Acute hypoxia influences collagen and matrix metalloproteinase expression by human keratoconus cells in vitro

Keratoconus (KC) is a progressive corneal ectasia linked to thinning of the central cornea. Hard contact lenses, rigid gas permeable lenses, and scleral lenses are the primary treatment modalities for early to mid- stages of KC to correct refractive error and astigmatism that develops as a result of an irregular corneal structure. These treatments are associated with significant drawbacks, including reduced availability of the tear film and oxygen to the corneal epithelium and stroma. However, it remains unknown whether hypoxia affects corneal integrity in the KC pathobiology. A number of studies have associated elevated oxidative stress with KC both in vitro and ex vivo. We hypothesized that KC-derived corneal fibroblasts are more susceptible to hypoxia-induced oxidative stress compared to healthy controls leading to exacerbation of corneal thinning in KC. This study investigated the effects of hypoxia on ECM secretion, assembly, and matrix metalloproteinase (MMP) expression in human corneal fibroblasts from healthy controls (HCFs) and KC patients (HKCs) in vitro. HCFs and HKCs were cultured in 3D constructs for 3 weeks and maintained or transferred to normoxic (21% O2) or hypoxic (2% O2) conditions, respectively, for 1 additional week. At the 4 week time-point, constructs were isolated and probed for Collagen I, III, and V, keratocan and MMP-1, -2, -3, -9, and -13, as well as hypoxia markers, hypoxia inducible factor-1α and lactoferrin. Conditioned media was also collected and probed for Collagen I, III, and V by Western blot. Thickness of the ECM assembled by HCFs and HKCs was measured using immunofluorescence microscopy. Results showed that hypoxia significantly reduced Collagen I secretion in HKCs, as well as upregulated the expression of MMP-1 and -2 with no significant effects on MMP-3, -9, or -13. ECM thickness was reduced in both cell types following 1 week in a low oxygen environment. Our study shows that hypoxia influences collagen and MMP expression by HKCs, which may have consequential effects on ECM structure in the context of KC.

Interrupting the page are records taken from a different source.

(* ===== verification/ManagerSafe.v ===== *)
(** * Every method of the manager is safe

    The programs of [Manager] against the rules of [Rules]: no panic, the
    invariant is kept, resources are respected, and what is returned to a
    client is redacted. *)

From S2P Require Import Prelude GoStrings GoPath GoSort GoErrors Api Redact Config Retry Policy IrodsfsConfig.
From S2P Require Import Repository Durable Runtime Command Manager Logic Invariant Rules.

Section Safe.
Variable daemon : Config.
Context {birth : Birth} {url : UrlLib} {errs : ErrorLib} {codec : RecordCodec} {irods : IrodsfsLib}.
Implicit Types (r : res) (w : World).

Local Notation safe := (safe daemon).
Local Notation Inv := (Inv daemon).

(** ** Sections that leave the protected fields alone *)

Lemma section_ok_quiet tau r e m m' :
  entry_ok daemon tau m -> mm_operation m' = mm_operation m -> prot m' = prot m ->
  MountInfo_MountId (mm_info m') = MountInfo_MountId (mm_info m) ->
  MountInfo_Config (mm_info m') = MountInfo_Config (mm_info m) ->
  MountInfo_Attempt (mm_info m') = MountInfo_Attempt (mm_info m) -> section_ok daemon tau r e m m'.
Proof.
  intros [o1 o2 o3 o4] Hop Hp Hid Hcfg Hat. unfold prot in Hp. injection Hp as Ex Eg Eu. split; [| |done| |done].
  - constructor; [done..|lia|done].
  - constructor; [rewrite Eg; lia|by rewrite Hat..|by rewrite Hcfg].
  - intros _. unfold prot. congruence.
Qed.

圆锥角膜（Keratoconus，KC）是一种以中央角膜变薄为特征的进行性角膜扩张症。硬性隐形眼镜、透气性硬性角膜接触镜（rigid gas permeable lenses）与巩膜镜是圆锥角膜早中期阶段的主要治疗手段，用于矫正因角膜结构不规则引发的屈光不正与散光。此类治疗手段存在显著弊端，包括会减少泪膜及氧气向角膜上皮与基质的递送。然而，目前仍不清楚缺氧是否会影响圆锥角膜病理进程中的角膜完整性。多项研究已在体外与离体实验中证实，氧化应激水平升高与圆锥角膜存在关联。本研究提出假设：与健康对照组相比，源自圆锥角膜患者的角膜成纤维细胞更易受缺氧诱导的氧化应激影响，进而加剧圆锥角膜患者的角膜变薄进程。本研究在体外环境下探究了缺氧对健康人角膜成纤维细胞（healthy controls，HCFs）与圆锥角膜患者来源角膜成纤维细胞（KC patients，HKCs）的细胞外基质（ECM）分泌、组装以及基质金属蛋白酶（matrix metalloproteinase，MMP）表达的影响。将HCFs与HKCs在三维构建体中培养3周，随后分别维持于常氧（21% O₂）环境或转移至缺氧（2% O₂）环境，继续培养1周。在培养至第4周时，分离三维构建体，检测其中I型胶原、III型胶原、V型胶原、角膜蛋白聚糖（keratocan）以及MMP-1、MMP-2、MMP-3、MMP-9、MMP-13的表达水平，同时检测缺氧标志物缺氧诱导因子-1α（hypoxia inducible factor-1α）与乳铁蛋白（lactoferrin）的含量。同时收集条件培养液，通过蛋白质印迹法（Western blot）检测其中I型胶原、III型胶原与V型胶原的表达。采用免疫荧光显微镜法检测HCFs与HKCs所组装的ECM厚度。结果显示，缺氧可显著降低HKCs的I型胶原分泌量，并上调MMP-1与MMP-2的表达水平，但对MMP-3、MMP-9及MMP-13的表达无显著影响。在低氧环境中培养1周后，两种细胞所组装的ECM厚度均出现下降。本研究表明，缺氧可调控HKCs的胶原与MMP表达，这可能对圆锥角膜背景下的ECM结构产生实质性影响。